Member of the Landtag of North Rhine-Westphalia
- In office 2010–2022

Personal details
- Born: Regina Kopp 17 August 1957 (age 68) Oberhausen, Germany
- Party: Social Democratic Party of Germany

= Regina Kopp-Herr =

German politician (born 1957)

Regina Kopp-Herr (née Kopp; 17 August 1957 in Oberhausen) is a German politician from the Social Democratic Party.
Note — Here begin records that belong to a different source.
(** C7, as the code has it: the collection closure dispatches [List] for
    GET and [Create] for POST and refuses every other method with 405.  The
    resource closure refuses an empty remainder with 400; otherwise, for a
    POST on a remainder that ends in [/start] or [/stop] and is more than
    that suffix, it dispatches [Start] or [Stop] on the name before the
    suffix; otherwise [Get] or [Delete] for GET or DELETE, on the whole
    remainder as the name, whatever it holds; and it refuses everything
    else with 405.  [RegisterCodespacesRoutes] adds the two closures to the
    mux, the first under the path of the collection and the second under
    that path followed by a slash, and each runs the handler of the action
    dispatched or [http.Error] with the refusal. *)
Theorem routes_resolve (path method : string) :
  let rest := TrimPrefix path "/api/codespaces/" in
  ((method = "GET" /\ collectionRoute method = Dispatch List)
   \/ (method = "POST" /\ collectionRoute method = Dispatch Create)
   \/ (method <> "GET" /\ method <> "POST"
       /\ collectionRoute method = Reject "method not allowed" 405))
  /\ ((rest = "" /\ resourceRoute path method = Reject "missing codespace name" 400)
      \/ (rest <> "" /\ method = "POST" /\ HasSuffix rest "/start" = true
          /\ (rest <> "/start" ->
              exists name, name <> "" /\ rest = name +:+ "/start"
                           /\ resourceRoute path method = Dispatch (Start name)))
      \/ (rest <> "" /\ method = "POST" /\ HasSuffix rest "/start" = false
          /\ HasSuffix rest "/stop" = true
          /\ (rest <> "/stop" ->
              exists name, name <> "" /\ rest = name +:+ "/stop"
                           /\ resourceRoute path method = Dispatch (Stop name)))
      \/ (rest <> "" /\ method = "GET" /\ resourceRoute path method = Dispatch (Get rest))
      \/ (rest <> "" /\ method = "DELETE"
          /\ resourceRoute path method = Dispatch (Delete rest))
      \/ (rest <> "" /\ method <> "GET" /\ method <> "DELETE"
          /\ (method = "POST" -> HasSuffix rest "/start" = false
                                 /\ HasSuffix rest "/stop" = false)
          /\ resourceRoute path method = Reject "method not allowed" 405))
  /\ (forall json client mux,
        exists collection resource,
          RegisterCodespacesRoutes json client mux
          = (mux ++ [("/api/codespaces", collection); ("/api/codespaces/", resource)])%list
          /\ (forall w r,
                collection w r = serve json client (collectionRoute (http.Method r)) w r)
          /\ (forall w r,
                resource w r
                = serve json client (resourceRoute (http.URL r) (http.Method r)) w r)).
Proof.
  intros rest. split; [| split].
  - unfold collectionRoute.
    destruct (String.eqb_spec method http.MethodGet) as [->|Hg]; [auto |].
    destruct (String.eqb_spec method http.MethodPost) as [->|Hp]; [auto |].
    right; right. auto.
  - unfold resourceRoute. fold rest.
    destruct (String.eqb_spec rest "") as [He|He]; [auto |].
    destruct (String.eqb_spec method http.MethodPost) as [->|Hp].
    + destruct (HasSuffix rest "/start") eqn:Hs; simpl.
      * right; left. repeat split; [assumption |]. intros Hmore.
        apply HasSuffix_true in Hs as [name Hn]. exists name.
        split; [intros ->; now rewrite append_nil_l in Hn |].
        split; [assumption |]. now rewrite Hn, TrimSuffix_append.
      * destruct (HasSuffix rest "/stop") eqn:Ht; simpl.
        -- right; right; left. repeat split; [assumption |]. intros Hmore.
           apply HasSuffix_true in Ht as [name Hn]. exists name.
           split; [intros ->; now rewrite append_nil_l in Hn |].
           split; [assumption |]. now rewrite Hn, TrimSuffix_append.
        -- do 5 right. split; [assumption |]. repeat split; discriminate.
    + rewrite !andb_false_r.
      destruct (String.eqb_spec method http.MethodGet) as [->|Hg]; [auto 10 |].
      destruct (String.eqb_spec method http.MethodDelete) as [->|Hd]; [auto 10 |].
      do 5 right. split; [assumption |]. split; [assumption |]. split; [assumption |].
      split; [intros ->; now destruct Hp | reflexivity].
  - intros json client mux.
    exists (collectionHandler json client), (resourceHandler json client).
    split; [reflexivity |]. split; intros w r.
    + apply collectionHandler_route.
    + apply resourceHandler_route.
Qed.

(** The claim as worded fails: a GET on a path that ends in an action
    segment is not refused.  The closure takes the whole remainder,
    [my-cs/start], for the name and runs the get handler with it, which
    fetches the scopes, calls the upstream and hands its 200 to the
    caller. *)
Lemma get_with_action_suffix :
  let c := samples.upstream (samples.grants "codespaces") (github.Responds 200 ∅ "{}") in
  let r := samples.inbound "GET" "/api/codespaces/my-cs/start" "Bearer tok" http.NoBody in
  resourceRoute "/api/codespaces/my-cs/start" "GET" = Dispatch (Get "my-cs/start")
  /\ HasSuffix "my-cs/start" "/start" = true
  /\ resourceHandler jsontext.codec c http.NewRecorder r []
     = handleGetCodespace jsontext.codec c http.NewRecorder r "my-cs/start" []
  /\ match resourceHandler jsontext.codec c http.NewRecorder r [] with
     | (Done w', calls') => http.Code w' = Some 200 /\ length calls' = 2%nat
     | _ => False
     end.
Proof. vm_compute. repeat split. Qed.

End routing_facts.

(** ** More on strings: fields, trimming, case *)
Module strings_more.
Import strings strings_facts.

Lemma allBytes_append (p : ascii -> bool) (a b : string) :
  http.allBytes p (a +:+ b) = http.allBytes p a && http.allBytes p b.
Proof.
  induction a as [|c a IH]; [reflexivity |].
  rewrite append_cons. simpl. now rewrite IH, andb_assoc.
Qed.

(** Every field is a run of bytes that are not white space, and is not
    empty. *)
Lemma fieldsFrom_shape (s cur : string) :
  http.allBytes (fun c => negb (isSpace c)) cur = true ->
  Forall (fun p => p <> "" /\ http.allBytes (fun c => negb (isSpace c)) p = true)
         (fieldsFrom cur s).
Proof.
  revert cur. induction s as [|c s IH]; intros cur Hcur; simpl.
  - destruct (String.eqb_spec cur ""); constructor; auto.
  - destruct (isSpace c) eqn:Hc.
    + destruct (String.eqb_spec cur ""); [now apply IH |].
      constructor; [auto | now apply IH].
    + apply IH. rewrite allBytes_append, Hcur. simpl. now rewrite Hc.
Qed.

Lemma Fields_shape (s : string) :
  Forall (fun p => p <> "" /\ http.allBytes (fun c => negb (isSpace c)) p = true)
         (Fields s).
Proof. now apply fieldsFrom_shape. Qed.

(** Lower-casing does not make or unmake white space. *)
Lemma isSpace_toLower (c : ascii) : isSpace (toLower c) = isSpace c.
Proof. destruct c as [[] [] [] [] [] [] [] []]; reflexivity. Qed.

Lemma TrimLeft_ToLower (s : string) : TrimLeft (ToLower s) = ToLower (TrimLeft s).
Proof.
  induction s as [|c s IH]; [reflexivity |]. simpl.
  rewrite isSpace_toLower. destruct (isSpace c); [exact IH | reflexivity].
Qed.

Lemma TrimRight_ToLower (s : string) : TrimRight (ToLower s) = ToLower (TrimRight s).
Proof.
  induction s as [|c s IH]; [reflexivity |]. simpl. rewrite IH.
  destruct (TrimRight s) as [|x t]; simpl; [| reflexivity].
  rewrite isSpace_toLower. now destruct (isSpace c).
Qed.

(** Trimming and lower-casing can be done in either order. *)
Lemma TrimSpace_ToLower (s : string) : TrimSpace (ToLower s) = ToLower (TrimSpace s).
Proof. unfold TrimSpace. now rewrite TrimLeft_ToLower, TrimRight_ToLower. Qed.

Lemma TrimRight_idem (s : string) : TrimRight (TrimRight s) = TrimRight s.
Proof.
  induction s as [|c s IH]; [reflexivity |]. simpl.
  destruct (TrimRight s) as [|x t] eqn:Ht.
  - destruct (isSpace c) eqn:Hc; [reflexivity |]. simpl. now rewrite Hc.
  - change (TrimRight (String c (String x t)))
      with (match TrimRight (String x t) with
            | EmptyString => if isSpace c then EmptyString else String c EmptyString
            | u => String c u
            end).
    now rewrite IH.
Qed.

(** [TrimRight] keeps a first byte that is not white space. *)
Lemma TrimRight_head (c : ascii) (s : string) :
  isSpace c = false -> exists t, TrimRight (String c s) = String c t.
Proof.
  intros Hc. simpl. destruct (TrimRight s); rewrite ?Hc; eauto.
Qed.

Lemma TrimLeft_head (c : ascii) (s : string) :
  isSpace c = false -> TrimLeft (String c s) = String c s.
Proof. intros Hc. simpl. now rewrite Hc. Qed.

Lemma TrimLeft_starts (s : string) :
  match TrimLeft s with
  | String c _ => isSpace c = false
  | EmptyString => True
  end.
Proof.
  induction s as [|c s IH]; simpl; [exact I |].
  destruct (isSpace c) eqn:Hc; [exact IH | exact Hc].
Qed.

(** Trimming what is trimmed changes nothing. *)
Lemma TrimSpace_idem (s : string) : TrimSpace (TrimSpace s) = TrimSpace s.
Proof.
  unfold TrimSpace. pose proof (TrimLeft_starts s) as Hs.
  destruct (TrimLeft s) as [|c u]; [reflexivity |].
  destruct (TrimRight_head c u Hs) as [t Ht]. rewrite Ht.
  rewrite (TrimLeft_head c t Hs), <- Ht. apply TrimRight_idem.
Qed.

(** What holds of every byte of a string holds of every byte of its
    trimmed form. *)
Lemma TrimSpace_allBytes (p : ascii -> bool) (s : string) :
  http.allBytes p s = true -> http.allBytes p (TrimSpace s) = true.
Proof.
  destruct (TrimSpace_frame s) as (l & r & Hs & _ & _).
  intros H. rewrite Hs, !allBytes_append in H.
  apply andb_true_iff in H as [_ H]. now apply andb_true_iff in H as [H _].
Qed.
(** The pause between two attempts (lines 66-71). *)
Definition wait (interval : duration) (tries : Z) : M RPC unit :=
  emit (Slept interval) ;;;
  emit Registered ;;;
  (if (tries mod 10 =? 0) then emit (Logged (AttemptedTimes tries))
   else ret tt).

Definition after_send (device : nat -> ele -> RPCReply) (node : ele)
    (self : RPC) : RPC :=
  {| _raise_mode := _raise_mode self;
     _reply := Some (device (requests_sent (session self)) node);
     session := session self ++ [Sent node (_raise_mode self)] |}.

(** The state in which the blocking loop starts: the debug line logged,
    raising switched off (lines 42-45). *)
Definition armed (self : RPC) : RPC :=
  {| _raise_mode := NONE;
     _reply := _reply self;
     session := session self ++ [Logged UsingBlocking] |}.

(** The exception [raise_errors] raises. *)
Definition errors_exn (r : RPCReply) : exn :=
  if (1 <? Z.of_nat (length (errors r))) then ExnAggregate (_raw r) (errors r)
  else match error r with
       | Some e => ExnRPCError e
       | None => NoneError
       end.

(** The exception lines 76-80 end in, for the last reply [r]. *)
Definition last_exn (r : RPCReply) : exn :=
  if (1 <? Z.of_nat (length (errors r))) then NameError
  else match error r with
       | Some e => ExnRPCError e
       | None => NoneError
       end.

(** An outcome passed through when it is not a value. *)
Definition and_then {S A B} (o : S * result A) (k : A -> M S B)
  : S * result B :=
  match o with
  | (s, Ret a) => k a s
  | (s, Raise e) => (s, Raise e)
  | (s, OutOfFuel) => (s, OutOfFuel)
  end.

(** The requests among a list of events. *)
Definition requests (evs : list event) : list event := filter is_sent evs.

(** An attempt after which the loop went round again: the reply numbered
    [k] was lock-denied and the bound was not reached, the loop having
    started at request [base] with its counter at [tries]. *)
Definition retried (device : nat -> ele -> RPCReply) (node : ele)
    (retries tries : Z) (base k : nat) : Prop :=
  lock_denied (device k node)
  /\ ~ exhausted retries (tries + Z.of_nat (k - base) + 1).

(** How the loop stopped at its attempt number [n] (from 0). *)
Definition loop_end (device : nat -> ele -> RPCReply) (node : ele)
    (retries tries : Z) (base fuel cnt : nat) (self' : RPC)
    (res : result RPCReply) : Prop :=
  match res with
  | Ret r =>
      exists n, cnt = S n
        /\ r = device (base + n)%nat node
        /\ _reply self' = Some r
        /\ (ok r = true
            \/ (ok r = false /\ exhausted retries (tries + Z.of_nat n + 1))
            \/ (non_retryable r
                /\ ~ exhausted retries (tries + Z.of_nat n + 1)))
  | Raise e =>
      exists n, cnt = S n
        /\ e = IndexError
        /\ _reply self' = Some (device (base + n)%nat node)
        /\ ok (device (base + n)%nat node) = false
        /\ errors (device (base + n)%nat node) = []
        /\ ~ exhausted retries (tries + Z.of_nat n + 1)
  | OutOfFuel =>
      cnt = fuel
      /\ (forall k, (base <= k < base + cnt)%nat ->
                    retried device node retries tries base k)
  end.

(** What a run of the loop leaves behind: raising still off, [cnt] lock
    requests added to the session, all but the last of them retried. *)
Definition loop_post (device : nat -> ele -> RPCReply) (node : ele)
    (retries tries : Z) (fuel : nat) (self self' : RPC)
    (res : result RPCReply) : Prop :=
  let base := requests_sent (session self) in
  _raise_mode self' = NONE
  /\ exists evs cnt,
       session self' = session self ++ evs
       /\ requests evs = repeat (Sent node NONE) cnt
       /\ (forall k, (base <= k)%nat -> (S k < base + cnt)%nat ->
                     retried device node retries tries base k)
       /\ loop_end device node retries tries base fuel cnt self' res.

(** ** The shape of a blocking call's trace *)

(** The periodic debug line of lines 70-71, for the counter value [tries]. *)
Definition attempt_log (tries : Z) : list event :=
  if (tries mod 10 =? 0) then [Logged (AttemptedTimes tries)] else [].

(** [n] turns of the loop that went round again, the counter standing at
    [tries] before the first: each is a request, the sleep, the listener
    primed again, and the debug line when it is due. *)
Fixpoint rounds (node : ele) (interval : duration) (n : nat) (tries : Z)
  : list event :=
  match n with
  | O => []
  | S m =>
      [Sent node NONE; Slept interval; Registered]
        ++ attempt_log (tries + 1)
        ++ rounds node interval m (tries + 1)
  end.

(** The request of the turn on which the loop stopped; none when the fuel
    ran out between turns. *)
Definition last_request {A} (node : ele) (res : result A) : list event :=
  match res with
  | OutOfFuel => []
  | _ => [Sent node NONE]
  end.

Definition is_slept (ev : event) : bool :=
  match ev with Slept _ => true | _ => false end.

Definition is_registered (ev : event) : bool :=
  match ev with Registered => true | _ => false end.

(** The sleeps among a list of events. *)
Definition sleeps (evs : list event) : list event := filter is_slept evs.

(** What lines 74-83 make of a last reply that is ok or carries an error,
    by the mode read on entry. *)
Definition policy_outcome (mode : RaiseMode) (r : RPCReply) : result RPCReply :=
  if ok r then Ret r
  else match mode with
       | NONE => Ret r
       | ALL => Raise (last_exn r)
       | ERRORS =>
           match error r with
           | None => Raise NoneError
           | Some e => if (severity e =? "error")%string
                       then Raise (last_exn r) else Ret r
           end
       end.

(** ** Sample replies, devices and scopes *)

Definition denied_error : RPCError :=
  {| tag := "lock-denied"; severity := "error"; message := "held by session 7" |}.

Definition warning_error : RPCError :=
  {| tag := "in-use"; severity := "warning"; message := "held by session 7" |}.

Definition sessions_error : RPCError :=
  {| tag := "too-many-sessions"; severity := "error"; message := "" |}.

Definition failed (errs : list RPCError) : RPCReply :=
  {| ok := false; errors := errs; _raw := "<rpc-reply/>" |}.

Definition ok_reply : RPCReply :=
  {| ok := true; errors := []; _raw := "<rpc-reply><ok/></rpc-reply>" |}.

(** Replies taken from a list, then [dflt] for ever. *)
Definition scripted (replies : list RPCReply) (dflt : RPCReply)
  : nat -> ele -> RPCReply :=
  fun k _ => nth k replies dflt.

(** The same reply to every request. *)
Definition always (r : RPCReply) : nat -> ele -> RPCReply := fun _ _ => r.

Definition fresh (mode : RaiseMode) : RPC := new_RPC [] mode.

Definition candidate : LockContext :=
  {| target := "candidate"; blocking := false; retries := 0;
     interval := DEFAULT_BLOCKING_WAIT |}.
She was a member of the Landtag of North Rhine-Westphalia from 2010 to 2022. Since November 2009, she has been the mayor of the Bielefeld-Brackwede district.

== Biography ==

=== Early life and career ===
After graduating from secondary school in 1973, Regina Kopp-Herr initially trained as a medical assistant from 1973 to 1975. In 1975, she began further training as a medical laboratory technician, specializing in laboratory work, which she completed in 1977. Until the birth of her first child, she worked as a medical laboratory technician. Since 1998, she has worked as an educational specialist (after-school care, open all-day elementary school) and most recently as a project manager for the Falken youth organization in Bielefeld. Upon taking office as a member of the state parliament, she suspended her professional practice.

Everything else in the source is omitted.